Posted on 03/16/2006 1:24:30 PM PST by NYer

Vatican City, Mar. 16, 2006 (CNA) - Today, the Vatican released a letter sent by Pope Benedict XVI to Cardinal Lubomyr Husar, major Archbishop of Lviv of the Ukrainians, recalling the forced fusion of Catholics into the Orthodox Church by the communist Soviet government in 1946.

The Pope’s message served to mark what he called "the sad events to which the cathedral of St. George at Leopoli was witness, in March of sixty years ago."

In the letter, which was dated February 22nd, the Feast of the Chair of St.

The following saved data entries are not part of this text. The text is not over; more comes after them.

(* ===== verification/Limiter.v ===== *)
(** The transaction processing limiter
    ([internal/transactionsubmission/engine/tx_processing_limiter.go]) and the
    ledger number tracker
    ([internal/transactionsubmission/engine/preconditions/ledger_number_tracker.go]).

    Both keep their state behind a mutex, so each call is one atomic step.
    Instants and durations are in nanoseconds. *)

From S2P Require Import Prelude GoStrings Errors.

Local Open Scope string_scope.
Local Open Scope list_scope.

Definition Second : Z := 1000000000.
Definition Minute : Z := 60 * Second.

(** ** The limiter *)

Definition DefaultBundlesSelectionLimit : Z := 8.
Definition IndeterminateResponsesToleranceLimit : Z := 10.
Definition MinutesInWindow : Z := 3.

Record Limiter := mkLimiter {
  CurrNumChannelAccounts : Z;
  IndeterminateResponsesCounter : Z;
  CounterLastUpdated : Z;
  limitValue : Z }.
#[export] Instance eta_Limiter : Eta Limiter := fun r =>
  mkLimiter (CurrNumChannelAccounts r) (IndeterminateResponsesCounter r) (CounterLastUpdated r)
    (limitValue r).

Definition NewTransactionProcessingLimiter (limit now : Z) : Limiter :=
  let limit := if (limit <? 0)%Z then DefaultBundlesSelectionLimit else limit in
  mkLimiter limit 0 now limit.

Definition shouldAdjustLimitForHorizonError (hErr : HorizonErrorWrapper) : bool :=
  IsRateLimit hErr || IsGatewayTimeout hErr || IsTxInsufficientFee hErr.

Definition shouldAdjustLimitForRPCError (rpcErr : RPCErrorWrapper) : bool := R_IsRetryable rpcErr.

Definition adjustLimitIfNeeded (now : Z) (tpl : Limiter) : Limiter :=
  let tpl := tpl <| IndeterminateResponsesCounter := (IndeterminateResponsesCounter tpl + 1)%Z |> in
  if (IndeterminateResponsesToleranceLimit <=? IndeterminateResponsesCounter tpl)%Z
  then tpl <| limitValue := DefaultBundlesSelectionLimit |> <| CounterLastUpdated := now |>
  else tpl.

Definition AdjustLimitIfNeeded (now : Z) (err : TransactionError) (tpl : Limiter) : Limiter :=
  match As_Horizon (te_err err) with
  | Some horizonErr =>
    if IsHorizonError horizonErr then
      if shouldAdjustLimitForHorizonError horizonErr then adjustLimitIfNeeded now tpl else tpl
    else tpl
  | None =>
    match As_RPC (te_err err) with
    | Some rpcErr =>
      if IsRPCError rpcErr then
        if shouldAdjustLimitForRPCError rpcErr then adjustLimitIfNeeded now tpl else tpl
      else tpl
    | None => tpl
    end
  end.

(** The value returned, and the limiter after the call. *)
Definition LimitValue (now : Z) (tpl : Limiter) : Z * Limiter :=
  let tpl :=
    if (CounterLastUpdated tpl + MinutesInWindow * Minute <? now)%Z
    then tpl <| IndeterminateResponsesCounter := 0%Z |> <| CounterLastUpdated := now |>
             <| limitValue := CurrNumChannelAccounts tpl |>
    else tpl in
  (limitValue tpl, tpl).

(** ** The ledger number tracker *)

Definition MaxLedgerAge : Z := 10 * Second.
Definition IncrementForMaxLedgerBounds : Z := 10.

Record LedgerNumberTracker := mkTracker {
  maxLedgerAge : Z;
  ledgerNumber : Z;
  lastUpdatedAt : Z }.
#[export] Instance eta_LedgerNumberTracker : Eta LedgerNumberTracker := fun r =>
  mkTracker (maxLedgerAge r) (ledgerNumber r) (lastUpdatedAt r).

(** [time.Time{}], the zero instant: the year 1, before any clock reading. *)
Definition time_zero : Z := -62135596800 * Second.

Definition NewLedgerNumberTracker : LedgerNumberTracker := mkTracker MaxLedgerAge 0 time_zero.

Section tracker.
Context {HC : HorizonClient}.

(** [root] is the answer of [hClient.Root()]: the sequence of the last ledger. *)
Definition getLedgerNumberFromHorizon (root : res Z) : res Z :=
  match root with
  | Ok sequence => Ok sequence
  | Err e =>
    match NewHorizonErrorWrapper (Some e) with
    | Some w => Err (horizon_err w)
    | None => Err e
    end
  end.

(** [now] is read twice, before and after the call; [root] is asked only when
    the cached number is too old. *)
Definition GetLedgerNumber (now : Z) (root : res Z) (now' : Z) (se : LedgerNumberTracker) :
    res Z * LedgerNumberTracker :=
  if (maxLedgerAge se <? now - lastUpdatedAt se)%Z then
    match wrap "getting ledger number from horizon" (getLedgerNumberFromHorizon root) with
    | Err e => (Err e, se)
    | Ok n => (Ok n, se <| ledgerNumber := n |> <| lastUpdatedAt := now' |>)
    end
  else (Ok (ledgerNumber se), se).

(** [GetLedgerBounds]: the [MaxLedger] of the bounds. *)
Definition GetLedgerBounds (now : Z) (root : res Z) (now' : Z) (se : LedgerNumberTracker) :
    res Z * LedgerNumberTracker :=
  let '(r, se') := GetLedgerNumber now root now' se in
  (let? n := wrap "getting ledger number" r in Ok (uint32 (n + IncrementForMaxLedgerBounds)), se').
End tracker.

(** ** Runs of the limiter *)

Inductive LimiterCall :=
  | CallAdjust (now : Z) (e : TransactionError)
  | CallRead (now : Z).

Definition limiter_step (tpl : Limiter) (c : LimiterCall) : Limiter :=
  match c with
  | CallAdjust now e => AdjustLimitIfNeeded now e tpl
  | CallRead now => snd (LimitValue now tpl)
  end.

(** The state between calls: the limit is the configured one while fewer than
    ten indeterminate responses were counted, and eight from the tenth on. *)
Definition limiter_inv (tpl : Limiter) : Prop :=
  (0 <= IndeterminateResponsesCounter tpl)%Z /\
  limitValue tpl =
    (if (IndeterminateResponsesToleranceLimit <=? IndeterminateResponsesCounter tpl)%Z
     then DefaultBundlesSelectionLimit else CurrNumChannelAccounts tpl).

Lemma adjust_cases now e tpl :
  AdjustLimitIfNeeded now e tpl = tpl \/
  AdjustLimitIfNeeded now e tpl = adjustLimitIfNeeded now tpl.
Proof. unfold AdjustLimitIfNeeded. repeat case_match; auto. Qed.

Lemma limiter_step_inv tpl c :
  limiter_inv tpl ->
  limiter_inv (limiter_step tpl c) /\
  CurrNumChannelAccounts (limiter_step tpl c) = CurrNumChannelAccounts tpl.
Proof.
  intros [Hc Hl]. destruct c as [now e|now]; cbn [limiter_step].
  - destruct (adjust_cases now e tpl) as [-> | ->]; [done|].
    destruct tpl as [curr n last l]. unfold limiter_inv, adjustLimitIfNeeded in *. cbn in *.
    destruct (Z.leb_spec IndeterminateResponsesToleranceLimit (n + 1)); cbn.
    + destruct (Z.leb_spec IndeterminateResponsesToleranceLimit (n + 1)); [|lia].
      repeat split. lia.
    + destruct (Z.leb_spec IndeterminateResponsesToleranceLimit (n + 1)); [lia|].
      destruct (Z.leb_spec IndeterminateResponsesToleranceLimit n); [lia|].
      repeat split; [lia|done].
  - destruct tpl as [curr n last l]. unfold limiter_inv, LimitValue in *. cbn in *.
    destruct (last + MinutesInWindow * Minute <? now)%Z; cbn; repeat split; done.
Qed.

Lemma limiter_run_inv calls tpl :
  limiter_inv tpl ->
  limiter_inv (foldl limiter_step tpl calls) /\
  CurrNumChannelAccounts (foldl limiter_step tpl calls) = CurrNumChannelAccounts tpl.
Proof.
  revert tpl. induction calls as [|c calls IH]; intros tpl Hi; cbn; [done|].
  destruct (limiter_step_inv tpl c Hi) as [Hi' Hc]. rewrite <- Hc. by apply IH.
Qed.

(** ** Properties *)

(** Whatever calls the workers make, the limit the manager reads is the
    configured number of channel accounts or the default of eight; it is the
    configured one when the window of three minutes has elapsed since the
    counter was last reset or last hit the tolerance, and also as long as fewer
    than ten indeterminate responses were counted. *)
Theorem limiter_bounds (limit t0 now : Z) (calls : list LimiterCall) (Hlimit : (0 <= limit)%Z) :
  let tpl := foldl limiter_step (NewTransactionProcessingLimiter limit t0) calls in
  let v := fst (LimitValue now tpl) in
  (v = limit \/ v = DefaultBundlesSelectionLimit) /\
  (v <> limit -> (IndeterminateResponsesToleranceLimit <= IndeterminateResponsesCounter tpl)%Z /\
                 (now <= CounterLastUpdated tpl + MinutesInWindow * Minute)%Z).
Proof.
  intros tpl v.
  destruct (limiter_run_inv calls (NewTransactionProcessingLimiter limit t0)) as [[Hc Hl] Hcur].
  { unfold NewTransactionProcessingLimiter. by destruct (limit <? 0)%Z. }
  fold tpl in Hc, Hl, Hcur.
  assert (HL : CurrNumChannelAccounts tpl = limit).
  { rewrite Hcur. unfold NewTransactionProcessingLimiter. destruct (Z.ltb_spec limit 0); [lia|done]. }
  subst v. unfold LimitValue.
  destruct (Z.ltb_spec (CounterLastUpdated tpl + MinutesInWindow * Minute) now); cbn.
  { rewrite HL. split; [by left|done]. }
  rewrite Hl, HL.
  destruct (Z.leb_spec IndeterminateResponsesToleranceLimit (IndeterminateResponsesCounter tpl)).
  - split; [by right|]. split; lia.
  - split; [by left|done].
Qed.

Definition sample_timeout : TransactionError :=
  TEHorizon (mkHorizonErrorWrapper 504 (mkProblem "timeout" "Timeout" 504 "" None)
    (EExternal "timeout") None).

Lemma limiter_bounds_witness :
  fst (LimitValue 5 (foldl limiter_step (NewTransactionProcessingLimiter 20 0)
        (repeat (CallAdjust 1 sample_timeout) 10))) = 8%Z.
Proof.
  destruct (proj1 (limiter_bounds 20 0 5 (repeat (CallAdjust 1 sample_timeout) 10) ltac:(lia)))
    as [H|H]; [vm_compute in H; discriminate H|exact H].
Defined.

(** The limit is only ever lowered when more than eight channel accounts are
    configured: with fewer, ten indeterminate responses raise it to eight. *)
Theorem limiter_raises_small_limit (limit t0 : Z) (H : (0 <= limit < 8)%Z) :
  let tpl := foldl limiter_step (NewTransactionProcessingLimiter limit t0)
               (repeat (CallAdjust t0 sample_timeout) 10) in
  fst (LimitValue t0 tpl) = 8%Z /\ (limit < fst (LimitValue t0 tpl))%Z.
Proof.
  intros tpl.
  assert (Htpl : tpl = mkLimiter limit 10 t0 8).
  { unfold tpl, NewTransactionProcessingLimiter. destruct (Z.ltb_spec limit 0); [lia|].
    reflexivity. }
  rewrite Htpl. unfold LimitValue. cbn [CounterLastUpdated].
  destruct (Z.ltb_spec (t0 + MinutesInWindow * Minute) t0); cbn; [|lia].
  unfold MinutesInWindow, Minute, Second in *. lia.
Qed.

Lemma limiter_raises_small_limit_witness :
  fst (LimitValue 0 (foldl limiter_step (NewTransactionProcessingLimiter 2 0)
    (repeat (CallAdjust 0 sample_timeout) 10))) = 8%Z.
Proof. exact (proj1 (limiter_raises_small_limit 2 0 ltac:(lia))). Defined.

(** The tracker never answers with a ledger number older than [maxLedgerAge]:
    an answer is the cached number, fetched at most that long ago, or the one
    Horizon just gave; an error of Horizon changes nothing and is reported
    through the wrapper; the first call always asks. *)
Theorem ledger_number_fresh {HC : HorizonClient} (now now' : Z) (root : res Z)
    (se : LedgerNumberTracker) (Hnow : (now <= now')%Z) :
  let '(r, se') := GetLedgerNumber now root now' se in
  match r with
  | Ok n => n = ledgerNumber se' /\
      ((se' = se /\ (now <= lastUpdatedAt se + maxLedgerAge se)%Z) \/
       (root = Ok n /\ lastUpdatedAt se' = now'))
  | Err e => se' = se /\ (lastUpdatedAt se + maxLedgerAge se < now)%Z /\
      exists e0 w, root = Err e0 /\ NewHorizonErrorWrapper (Some e0) = Some w /\ As_Horizon e = Some w
  end /\
  (se = NewLedgerNumberTracker -> (0 <= now)%Z -> is_ok r = is_ok root).
Proof.
  unfold GetLedgerNumber, getLedgerNumberFromHorizon.
  destruct (Z.ltb_spec (maxLedgerAge se) (now - lastUpdatedAt se)) as [Ha|Ha].
  - destruct root as [n|e0]; cbn [wrap res_map_err].
    + split; [|done]. split; [done|]. by right.
    + destruct (NewHorizonErrorWrapper (Some e0)) as [w|] eqn:Hw.
      * split; [|done]. split; [done|]. split; [lia|]. exists e0, w.
        split; [done|]. split; [done|]. apply As_Horizon_horizon_err.
      * exfalso. cbn in Hw. destruct (As_Horizon e0); [done|].
        by destruct (horizonclient_GetError e0) as [[]|].
  - split.
    + split; [done|]. left. split; [done|]. lia.
    + intros -> Hpos. unfold NewLedgerNumberTracker, MaxLedgerAge, time_zero, Second in Ha.
      cbn in Ha. lia.
Qed.

Lemma ledger_number_fresh_witness :
  fst (GetLedgerNumber (HC := sample_horizon_client) 5 (Ok 77%Z) 6 NewLedgerNumberTracker) = Ok 77%Z.
Proof.
  pose proof (ledger_number_fresh (HC := sample_horizon_client) 5 6 (Ok 77%Z)
    NewLedgerNumberTracker ltac:(lia)) as H.
  vm_compute in H. destruct H as [_ H]. vm_compute. reflexivity.
Defined.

Peter, the Holy Father recalled the infamous March 1946 date, during which "a group of prelates meeting in a pseudo-synod which took upon itself the right to represent the Church, made a serious attack against ecclesial unity.”

“Violence against those who remained faithful to the Bishop of Rome intensified,” he wrote, “giving rise to further suffering and forcing the Church to descend once again to the catacombs."

Despite this, the Pope expressed his thanks to God that "the Greek-Catholic Church did not disappear but continued to bear her own witness to the unity, sanctity catholicity and apostolicity of the Church of Christ."

The pontiff expressed hope that the anniversary would stimulate the Greek-Catholic community in Ukraine "to strengthen its intimate and committed bond with Peter's Successor."

He likewise emphasized how, "in the patient daily journey of faith, in communion with the successors of the Apostles, ... the Ukrainian Catholic community has managed to uphold Sacred Tradition in its integrity."

"In order”, the Pope went on, “for this precious heritage of 'Paradosis' (or Tradition) to survive in all its richness, it is important to guarantee the presence of the two great currents of the one Tradition - the Latin current and the Orthodox current.”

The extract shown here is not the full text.